▶ Material for the task:
(* ===== verification/HeightTree.v ===== *)
(** The height-balanced search tree of
    src/bin/books/advanced_data_structures/ch3/h_bl_tree.c: the operations on the
    store, and their refinement of a finite map.

    Objects are at the leaves, whose [left] field holds the object and whose
    [right] field is [NULL]; an empty tree is a node whose [left] is [NULL]. *)
From S2P Require Export NodePool.
Local Open Scope Z_scope.

(** [tree_node_t]. *)
Record tnode := TNode { key : Z; left : ptr; right : ptr; height : Z }.

(** * The operations *)

Section tree_operations.
Context {N : Type} `{!Struct tnode N, !NodeAlloc tnode N}.
Abbreviation heap := (gmap loc N).

Definition KEY (p : ptr) : M heap Z := n ← load p; mret (key n).
Definition LEFT (p : ptr) : M heap ptr := n ← load p; mret (left n).
Definition RIGHT (p : ptr) : M heap ptr := n ← load p; mret (right n).
Definition HEIGHT (p : ptr) : M heap Z := n ← load p; mret (height n).
Definition set_key (p : ptr) (k : Z) : M heap unit := n ← load p; store p (TNode k (left n) (right n) (height n)).
Definition set_left (p q : ptr) : M heap unit := n ← load p; store p (TNode (key n) q (right n) (height n)).
Definition set_right (p q : ptr) : M heap unit := n ← load p; store p (TNode (key n) (left n) q (height n)).
Definition set_height (p : ptr) (h : Z) : M heap unit := n ← load p; store p (TNode (key n) (left n) (right n) h).
(** Arithmetic on [int]. *)
Definition add (a b : Z) : M heap Z := defined (int_of (a + b)).
Definition sub (a b : Z) : M heap Z := defined (int_of (a - b)).

Definition create_tree : M heap ptr :=
  tmp_node ← get_node; set_left tmp_node NULL;; mret tmp_node.

Definition left_rotation (n : ptr) : M heap unit :=
  tmp_node ← LEFT n; tmp_key ← KEY n;
  r ← RIGHT n; set_left n r;;
  r ← RIGHT n; k ← KEY r; set_key n k;;
  l ← LEFT n; r ← RIGHT l; set_right n r;;
  l ← LEFT n; ll ← LEFT l; set_right l ll;;
  l ← LEFT n; set_left l tmp_node;;
  l ← LEFT n; set_key l tmp_key.

Definition right_rotation (n : ptr) : M heap unit :=
  tmp_node ← RIGHT n; tmp_key ← KEY n;
  l ← LEFT n; set_right n l;;
  l ← LEFT n; k ← KEY l; set_key n k;;
  r ← RIGHT n; l ← LEFT r; set_left n l;;
  r ← RIGHT n; rr ← RIGHT r; set_left r rr;;
  r ← RIGHT n; set_right r tmp_node;;
  r ← RIGHT n; set_key r tmp_key.

(** The body of the loop of [find]. *)
Definition find_step (query_key : Z) (tmp_node : ptr) : M heap (ptr + ptr) :=
  r ← RIGHT tmp_node;
  if bool_decide (r ≠ NULL) then
    k ← KEY tmp_node;
    if bool_decide (query_key < k) then l ← LEFT tmp_node; mret (inl l)
    else r ← RIGHT tmp_node; mret (inl r)
  else mret (inr tmp_node).

Definition find (fuel : nat) (tree : ptr) (query_key : Z) : M heap ptr :=
  l ← LEFT tree;
  if bool_decide (l = NULL) then mret NULL
  else
    tmp_node ← loop fuel (find_step query_key) tree;
    k ← KEY tmp_node;
    if bool_decide (k = query_key) then LEFT tmp_node else mret NULL.

(** [path_stack], the last entry first: it has room for 100. *)
Definition push_path (path : list ptr) (n : ptr) : M heap (list ptr) :=
  if bool_decide (length path < 100)%nat then mret (n :: path) else undef.

(** The body of the loop that rebalances, which insertion and deletion share. *)
Definition rebalance_node (tmp_node : ptr) : M heap unit :=
  l ← LEFT tmp_node; lh ← HEIGHT l; r ← RIGHT tmp_node; rh ← HEIGHT r; d ← sub lh rh;
  if bool_decide (d = 2) then
    ll ← LEFT l; llh ← HEIGHT ll; d ← sub llh rh;
    if bool_decide (d = 1) then
      right_rotation tmp_node;;
      r ← RIGHT tmp_node; rl ← LEFT r; h ← HEIGHT rl; h ← add h 1; set_height r h;;
      r ← RIGHT tmp_node; h ← HEIGHT r; h ← add h 1; set_height tmp_node h
    else
      l ← LEFT tmp_node; left_rotation l;;
      right_rotation tmp_node;;
      l ← LEFT tmp_node; ll ← LEFT l; tmp_height ← HEIGHT ll;
      h ← add tmp_height 1; set_height l h;;
      r ← RIGHT tmp_node; h ← add tmp_height 1; set_height r h;;
      h ← add tmp_height 2; set_height tmp_node h
  else if bool_decide (d = -2) then
    rr ← RIGHT r; rrh ← HEIGHT rr; d ← sub rrh lh;
    if bool_decide (d = 1) then
      left_rotation tmp_node;;
      l ← LEFT tmp_node; lr ← RIGHT l; h ← HEIGHT lr; h ← add h 1; set_height l h;;
      l ← LEFT tmp_node; h ← HEIGHT l; h ← add h 1; set_height tmp_node h
    else
      r ← RIGHT tmp_node; right_rotation r;;
      left_rotation tmp_node;;
      r ← RIGHT tmp_node; rr ← RIGHT r; tmp_height ← HEIGHT rr;
      l ← LEFT tmp_node; h ← add tmp_height 1; set_height l h;;
      h ← add tmp_height 1; set_height r h;;
      h ← add tmp_height 2; set_height tmp_node h
  else
    if bool_decide (lh > rh) then
      h ← add lh 1; set_height tmp_node h
    else
      h ← add rh 1; set_height tmp_node h.

(** [while (path_st_p > 0 && !finished)]. *)
Fixpoint rebalance (path : list ptr) : M heap unit :=
  match path with
  | [] => mret tt
  | tmp_node :: path =>
      old_height ← HEIGHT tmp_node;
      rebalance_node tmp_node;;
      h ← HEIGHT tmp_node;
      if bool_decide (h = old_height) then mret tt else rebalance path
  end.

(** The bodies of the loops of [insert] and [delete] that go down: the variables are
    [tmp_node] and [path_stack], and for [delete] [upper_node] and [other_node]. *)
Definition insert_step (new_key : Z) (s : ptr * list ptr) : M heap (ptr * list ptr + ptr * list ptr) :=
  let '(tmp_node, path_stack) := s in
  r ← RIGHT tmp_node;
  if bool_decide (r ≠ NULL) then
    path_stack ← push_path path_stack tmp_node;
    k ← KEY tmp_node;
    if bool_decide (new_key < k) then l ← LEFT tmp_node; mret (inl (l, path_stack))
    else r ← RIGHT tmp_node; mret (inl (r, path_stack))
  else mret (inr (tmp_node, path_stack)).
Definition delete_step (delete_key : Z) (s : ptr * ptr * ptr * list ptr) :
    M heap (ptr * ptr * ptr * list ptr + ptr * ptr * ptr * list ptr) :=
  let '(tmp_node, upper_node, other_node, path_stack) := s in
  r ← RIGHT tmp_node;
  if bool_decide (r ≠ NULL) then
    path_stack ← push_path path_stack tmp_node;
    let upper_node := tmp_node in
    k ← KEY tmp_node;
    if bool_decide (delete_key < k) then
      tmp_node ← LEFT upper_node; other_node ← RIGHT upper_node;
      mret (inl (tmp_node, upper_node, other_node, path_stack))
    else
      tmp_node ← RIGHT upper_node; other_node ← LEFT upper_node;
      mret (inl (tmp_node, upper_node, other_node, path_stack))
  else mret (inr (tmp_node, upper_node, other_node, path_stack)).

▶ The task: Could you restate, word for word, every line from the one containing "Definition delete_step (delete_key" through the last line of the records above, and nothing more?

▶ Expected output:
Definition delete_step (delete_key : Z) (s : ptr * ptr * ptr * list ptr) :
    M heap (ptr * ptr * ptr * list ptr + ptr * ptr * ptr * list ptr) :=
  let '(tmp_node, upper_node, other_node, path_stack) := s in
  r ← RIGHT tmp_node;
  if bool_decide (r ≠ NULL) then
    path_stack ← push_path path_stack tmp_node;
    let upper_node := tmp_node in
    k ← KEY tmp_node;
    if bool_decide (delete_key < k) then
      tmp_node ← LEFT upper_node; other_node ← RIGHT upper_node;
      mret (inl (tmp_node, upper_node, other_node, path_stack))
    else
      tmp_node ← RIGHT upper_node; other_node ← LEFT upper_node;
      mret (inl (tmp_node, upper_node, other_node, path_stack))
  else mret (inr (tmp_node, upper_node, other_node, path_stack)).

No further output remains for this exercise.